Чтобы покончить с моими воспоминаниями о смертниках, скажу еще, что некоторые из них пытались отравиться; во всех известных мне случаях ядом был цианистый калий. Действие его — молниеносно (если только он не выветрился на воздухе, что тоже не раз пришлось наблюдать на практике). Один заключенный проглотил цианистый калий при выходе из камеры. Не успел он сделать и нескольких шагов, как рухнул, будто громом пораженный. Однако яд этот, как я только что сказал, очень капризен — по-видимому, из-за условий хранения: часто он совсем не действует: людей, принявших изрядную долю цианистого калия, преспокойно уводили и, как я слышал, расстреливали.

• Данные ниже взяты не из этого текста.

(** [insert]; the second clock reading decides the proposer boost. *)
Definition insert (blk : ROBlock) (justifiedEpoch' finalizedEpoch' : Z) : M ptr :=
  let root' := blkRoot blk in
  let slot' := blkSlot blk in
  payloadHash' <~
    (if versionNumber Bellatrix <=? versionNumber (blkVersion blk)
     then mlift (blkExecution blk) else mret 0);;
  s <~ getStore;;
  match nodeByRoot s !! root' with
  | Some n => mret n
  | None =>
      let parent' := default nilptr (nodeByRoot s !! blkParentRoot blk) in
      now0 <~ timeNow;;
      n <~ alloc (mkNode slot' root' payloadHash' parent' nilptr []
                    justifiedEpoch' justifiedEpoch' finalizedEpoch' finalizedEpoch'
                    0 0 nilptr true now0);;
      (if slot' mod SlotsPerEpoch =? 0 then modify n (set_target n)
       else if bool_decide (parent' = nilptr) then mret tt
       else
         pn <~ deref parent';;
         if ToEpoch slot' =? ToEpoch (slot pn)
         then modify n (set_target (target pn))
         else modify n (set_target parent'));;;
      modStore (λ s, set_nodeByPayload (<[payloadHash' := n]> (nodeByPayload s)) s);;;
      modStore (λ s, set_nodeByRoot (<[root' := n]> (nodeByRoot s)) s);;;
      early <~
        (if bool_decide (parent' = nilptr)
         then
           if bool_decide (treeRootNode s = nilptr)
           then
             modStore (λ s, set_highestReceivedNode n (set_headNode n (set_treeRootNode n s)));;;
             mret false
           else
             modStore (λ s, set_nodeByRoot (delete root' (nodeByRoot s)) s);;;
             modStore (λ s, set_nodeByPayload (delete payloadHash' (nodeByPayload s)) s);;;
             mthrow errInvalidParentRoot
         else
           modify parent' (λ pn, set_children (children pn ++ [n]) pn);;;
           now <~ timeNow;;
           if timeBefore now (genesisTime s) then mret true
           else
             currentSlot <~ currentSlotM;;
             sss <~ wrapM "could not determine time since current slot started"
                      (mlift (SinceSlotStart currentSlot (genesisTime s) now));;
             let isFirstBlock := proposerBoostRoot s =? 0 in
             (if (currentSlot =? slot') && (sss <? votingWindow) && isFirstBlock
              then modStore (set_proposerBoostRoot root') else mret tt);;;
             fuel <~ walkFuel;;
             mcatch (updateBestDescendant fuel (treeRootNode s)
                       (Epoch (justifiedCheckpoint s)) (Epoch (finalizedCheckpoint s))
                       (ToEpoch currentSlot))
               (λ err,
                  _ <~ mtry (removeNode n);;
                  mthrow (wrapErr err "could not update best descendants"));;;
             mret false);;
      if (early : bool) then mret n
      else
        currentSlot <~ currentSlotM;;
        (if currentSlot <? slot' +w SlotsPerEpoch
         then
           s <~ getStore;;
           let i := Z.to_nat (slot' mod SlotsPerEpoch) in
           if bool_decide (i < length (receivedBlocksLastEpoch s))%nat
           then modStore (λ s, set_receivedBlocksLastEpoch
                                 (<[i := slot']> (receivedBlocksLastEpoch s)) s)
           else mpanic "index out of range"
         else mret tt);;;
        s <~ getStore;;
        hn <~ deref (highestReceivedNode s);;
        (if slot hn <? slot' then modStore (set_highestReceivedNode n) else mret tt);;;
        mret n
  end.

Fixpoint pruneFinalizedNodeByRootMap (fuel : nat) (node finalizedNode : ptr) : M unit :=
  match fuel with
  | O => mfuel
  | S fuel' =>
      checkCtx;;;
      if bool_decide (node = finalizedNode)
      then
        nd <~ deref node;;
        if bool_decide (target nd = node) then mret tt else modify node (set_target nilptr)
      else
        nd <~ deref node;;
        mfold (λ _ child, pruneFinalizedNodeByRootMap fuel' child finalizedNode)
          (children nd) tt;;;
        modify node (set_children []);;;
        nd <~ deref node;;
        modStore (λ s, set_nodeByRoot (delete (root nd) (nodeByRoot s)) s);;;
        modStore (λ s, set_nodeByPayload (delete (payloadHash nd) (nodeByPayload s)) s)
  end.

Definition prune : M unit :=
  s <~ getStore;;
  match lookupRoot s (Root (finalizedCheckpoint s)) with
  | None => mthrow errUnknownFinalizedRoot
  | Some finalizedNode =>
      fn <~ deref finalizedNode;;
      if bool_decide (parent fn = nilptr) then mret tt
      else
        fuel <~ walkFuel;;
        pruneFinalizedNodeByRootMap fuel (treeRootNode s) finalizedNode;;;
        modify finalizedNode (set_parent nilptr);;;
        modStore (set_treeRootNode finalizedNode);;;
        checkpointMaxSlot <~ wrapM "could not compute epoch start"
                               (mlift (EpochStart (Epoch (finalizedCheckpoint s))));;
        fn <~ deref finalizedNode;;
        if slot fn =? checkpointMaxSlot then mret tt
        else
          mfold (λ _ child,
              if bool_decide (child = nilptr) then mret tt
              else
                c <~ deref child;;
                if slot c <=? checkpointMaxSlot
                then wrapM "could not prune incompatible finalized child"
                       (pruneFinalizedNodeByRootMap fuel child finalizedNode)
                else mret tt)
            (children fn) tt
  end.

(** [order] is the order in which Go's map iteration yields the entries. *)
Definition tips (order : list (Z * ptr)) : M (list Z * list Z) :=
  mfold (λ acc e,
      nd <~ deref e.2;;
      if bool_decide (children nd = [])
      then mret (acc.1 ++ [e.1], acc.2 ++ [slot nd]) else mret acc)
    order ([], []).
(* ===== verification/ForkChoice.v ===== *)
(** * The fork-choice interface

    Models [forkchoice.go], [unrealized_justification.go], [on_tick.go],
    [last_root.go] and [reorg_late_blocks.go] under
    [beacon-chain/forkchoice/doubly-linked-tree/], and the received-block
    queries of [store.go].  Metrics, tracing spans and log lines are left out;
    the callers' read-write lock serialises the calls, so an operation is one
    step on the [World]. *)

From S2P Require Import Prelude MathHelper Primitives SlotTime ForkTypes ForkStore.

(** [fieldparams.SlotsPerEpoch], the length of [receivedBlocksLastEpoch]. *)
Definition fieldSlotsPerEpoch : Z := 32.

(** [forkchoice.ErrUnknownCommonAncestor] *)
Definition ErrUnknownCommonAncestor : error := "unknown common ancestor".

Definition New : ForkChoice :=
  let zero := mkCheckpoint 0 0 in
  mkForkChoice
    (mkStore zero zero zero zero zero 0 0 0 0 nilptr nilptr ∅ ∅ ∅ 0 0 nilptr
       (replicate (Z.to_nat fieldSlotsPerEpoch) 0) false)
    [] [] [] 0 None.

Section forkchoice.
Context `{BeaconChainConfig}.

Definition NodeCount (f : ForkChoice) : nat := size (nodeByRoot (store f)).

(** ** Votes and balances *)

(** [f.balances[i]], 0 when out of range. *)
Definition balanceAt (l : list Z) (i : nat) : Z := default 0 (l !! i).

(** One iteration of the loop of [updateBalances]. *)
Definition updateBalancesStep (newBalances : list Z) (index : nat) : M unit :=
  f <~ getFC;;
  if bool_decide (Z.of_nat index ∈ slashedIndices (store f)) then mret tt
  else
    match votes f !! index with
    | None => mpanic "index out of range"
    | Some vote =>
        if (currentRoot vote =? ZeroHash) && (nextRoot vote =? ZeroHash) then mret tt
        else
          let oldBalance := balanceAt (balances f) index in
          let newBalance := balanceAt newBalances index in
          (if negb (currentRoot vote =? nextRoot vote) || negb (oldBalance =? newBalance)
           then
             (match nodeByRoot (store f) !! nextRoot vote with
              | Some nextNode =>
                  if nextRoot vote =? ZeroHash then mret tt
                  else if bool_decide (nextNode = nilptr)
                  then mthrow (wrapErr ErrNilNode "could not update balances")
                  else modify nextNode (λ n, set_balance (balance n +w newBalance) n)
              | None => mret tt
              end);;;
             (match nodeByRoot (store f) !! currentRoot vote with
              | Some currentNode =>
                  if currentRoot vote =? ZeroHash then mret tt
                  else if bool_decide (currentNode = nilptr)
                  then mthrow (wrapErr ErrNilNode "could not update balances")
                  else modify currentNode (λ n,
                         set_balance (if balance n <? oldBalance then 0
                                      else balance n -w oldBalance) n)
              | None => mret tt
              end)
           else mret tt);;;
          modFC (λ f, set_votes (<[index := set_currentRoot (nextRoot vote) vote]> (votes f)) f)
    end.

Definition updateBalances : M unit :=
  f <~ getFC;;
  let newBalances := justifiedBalances f in
  mfold (λ _ index, updateBalancesStep newBalances index) (seq 0 (length (votes f))) tt;;;
  modFC (set_balances newBalances).

Definition zeroVote : Vote := mkVote ZeroHash ZeroHash 0.

(** [for index >= len(votes) { votes = append(votes, Vote{}) }] *)
Definition growVotes (l : list Vote) (index : nat) : list Vote :=
  l ++ replicate (S index - length l) zeroVote.

Definition processVote (blockRoot targetEpoch : Z) (l : list Vote) (index : nat) : list Vote :=
  let l := growVotes l index in
  match l !! index with
  | None => l
  | Some v =>
      let newVote := (nextRoot v =? ZeroHash) && (currentRoot v =? ZeroHash) in
      if newVote || (nextEpoch v <? targetEpoch)
      then <[index := mkVote (currentRoot v) blockRoot targetEpoch]> l
      else l
  end.

Definition ProcessAttestation (validatorIndices : list nat) (blockRoot targetEpoch : Z) : M unit :=
  modFC (λ f, set_votes (fold_left (processVote blockRoot targetEpoch) validatorIndices (votes f)) f).

Definition InsertSlashedIndex (index : nat) : M unit :=
  f <~ getFC;;
  if bool_decide (Z.of_nat index ∈ slashedIndices (store f)) then mret tt
  else
    modStore (λ s, set_slashedIndices ({[Z.of_nat index]} ∪ slashedIndices s) s);;;
    match balances f !! index, votes f !! index with
    | Some b, Some v =>
        match lookupRoot (store f) (currentRoot v) with
        | None => mret tt
        | Some node => modify node (λ n,
            set_balance (if balance n <? b then 0 else balance n -w b) n)
        end
    | _, _ => mret tt
    end.

(** The sum and count over positive balances of [updateJustifiedBalances]. *)
Definition sumActive (balances : list Z) : Z * Z :=
  fold_left (λ acc val, if 0 <? val then (acc.1 +w val, acc.2 +w 1) else acc) balances (0, 0).

Definition updateJustifiedBalances (root' : Z) : M unit :=
  f <~ getFC;;
  match balancesByRoot f with
  | None => mpanic nilDeref
  | Some handler =>
      balances <~ wrapM "could not get justified balances" (mlift (handler root'));;
      let '(total, n) := sumActive balances in
      modFC (set_justifiedBalances balances);;;
      modStore (set_committeeWeight (total / SlotsPerEpoch));;;
      modFC (set_numActiveValidators n)
  end.

(** ** Head *)

Definition Head : M Z :=
  wrapM "could not update balances" updateBalances;;;
  wrapM "could not apply proposer boost score" applyProposerBoostScore;;;
  s <~ getStore;;
  fuel <~ walkFuel;;
  wrapM "could not apply weight changes" (applyWeightChanges fuel (treeRootNode s));;;
  currentEpoch <~ currentEpochM;;
  wrapM "could not update best descendant"
    (updateBestDescendant fuel (treeRootNode s) (Epoch (justifiedCheckpoint s))
       (Epoch (finalizedCheckpoint s)) currentEpoch);;;
  head.

(** ** Insertion *)

Definition updateCheckpoints (jc fc' : Checkpoint) : M unit :=
  s <~ getStore;;
  (if Epoch (justifiedCheckpoint s) <? Epoch jc
   then
     modStore (λ s, set_justifiedCheckpoint jc (set_prevJustifiedCheckpoint (justifiedCheckpoint s) s));;;
     wrapM "could not update justified balances" (updateJustifiedBalances (Root jc))
   else mret tt);;;
  s <~ getStore;;
  if Epoch fc' <=? Epoch (finalizedCheckpoint s) then mret tt
  else modStore (set_finalizedCheckpoint fc');;; prune.

Definition InsertNode (st : StateView) (blk : ROBlock) : M unit :=
  match currentJustifiedCheckpoint st, stateFinalizedCheckpoint st with
  | Some jc, Some fc' =>
      node <~ insert blk (Epoch jc) (Epoch fc');;
      cps <~ pullTips st node jc fc';;
      mcatch (updateCheckpoints cps.1 cps.2)
        (λ err,
           _ <~ mtry (removeNode node);;
           mthrow (wrapErr err "could not update checkpoints"))
  | _, _ => mthrow errInvalidNilCheckpoint
  end.

(** [forkchoicetypes.BlockAndCheckpoints] *)
Record BlockAndCheckpoints := mkBCP {
  bcpBlock : ROBlock; bcpJustified : Checkpoint; bcpFinalized : Checkpoint
}.

Definition InsertChain (chain : list BlockAndCheckpoints) : M unit :=
  mfold (λ _ bcp,
      _ <~ insert (bcpBlock bcp) (Epoch (bcpJustified bcp)) (Epoch (bcpFinalized bcp));;
      updateCheckpoints (bcpJustified bcp) (bcpFinalized bcp))
    chain tt.

(** ** Ticks *)

(** [order]: the order in which Go's map iteration yields the nodes. *)
Definition updateUnrealizedCheckpoints (order : list ptr) : M unit :=
  mfold (λ _ node,
      modify node (λ n, set_justifiedEpoch (unrealizedJustifiedEpoch n) n);;;
      modify node (λ n, set_finalizedEpoch (unrealizedFinalizedEpoch n) n);;;
      nd <~ deref node;;
      s <~ getStore;;
      (if Epoch (justifiedCheckpoint s) <? justifiedEpoch nd
       then
         modStore (λ s, set_prevJustifiedCheckpoint (justifiedCheckpoint s) s);;;
         modStore (λ s, set_justifiedCheckpoint (unrealizedJustifiedCheckpoint s) s);;;
         s <~ getStore;;
         wrapM "could not update justified balances"
           (updateJustifiedBalances (Root (justifiedCheckpoint s)))
       else mret tt);;;
      s <~ getStore;;
      if Epoch (finalizedCheckpoint s) <? finalizedEpoch nd
      then modStore (λ s, set_finalizedCheckpoint (unrealizedFinalizedCheckpoint s) s)
      else mret tt)
    order tt.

Иногда брали людей на расстрел и не из камер смертников. Я знаю несколько таких случаев. Один особенно врезался мне в память. Меня лечил от воспаления, а потом от катара кишечника политический заключенный доктор Мудров. Как-то он зашел ко мне в камеру, но не в обычном своем белом халате. Мудров осведомился о моем здоровье и сказал, что в дальнейшем он уже не может меня лечить. «Вас переводят в другую тюрьму?» — спросил я. «Да, сегодня вечером переводят в тюрьму ВЧК и там расстреляют,— спокойно ответил доктор.— Я зашел проститься».— «Кто может знать наверное...» — сказал я. «Я знаю»,— ответил он. И он был прав: я узнал, что его расстреляли. Поразительно было самообладание этого человека. С полным вниманием и спокойствием он продолжал лечить больных до самого своего увоза на расстрел. При этом — никакой рисовки, а подкупающая русская простота.

В нашем коридоре почти всегда бывали камеры с надписями мелом: «голд.», «голдущ.» или другие варианты в этом роде (грамотных надписей я что-то не помню). Это наша стража отмечала «голодающих», то есть заключенных, объявивших по какой-либо причине «голодную забастовку». Таких — даже из общих коридоров — старались переводить в одиночные камеры. Такими методами борьбы иногда добивались успеха наши социалисты, но мне совершенно неизвестны случаи удачи других. Поэтому — в советских условиях — я всегда считал голодную забастовку в тюрьме нецелесообразной (кроме как для социалистов, и то не всегда). Однако голодные забастовки объявлялись в мое время отдельными заключенными в Бутырской тюрьме довольно часто. Интересно отметить, что в то же время в Таганской тюрьме такой «моды» не было, и там голодовка была редким явлением. Огромное большинство, поголодав несколько дней, отказывались от забастовки и снова принимали пищу, другие выдерживали довольно долго, и их — иногда в ужасном виде — переводили в тюремную больницу. Сравнительно редкие забастовщики умирали, но, по словам докторов, многие сильно и непоправимо расстраивали свое здоровье.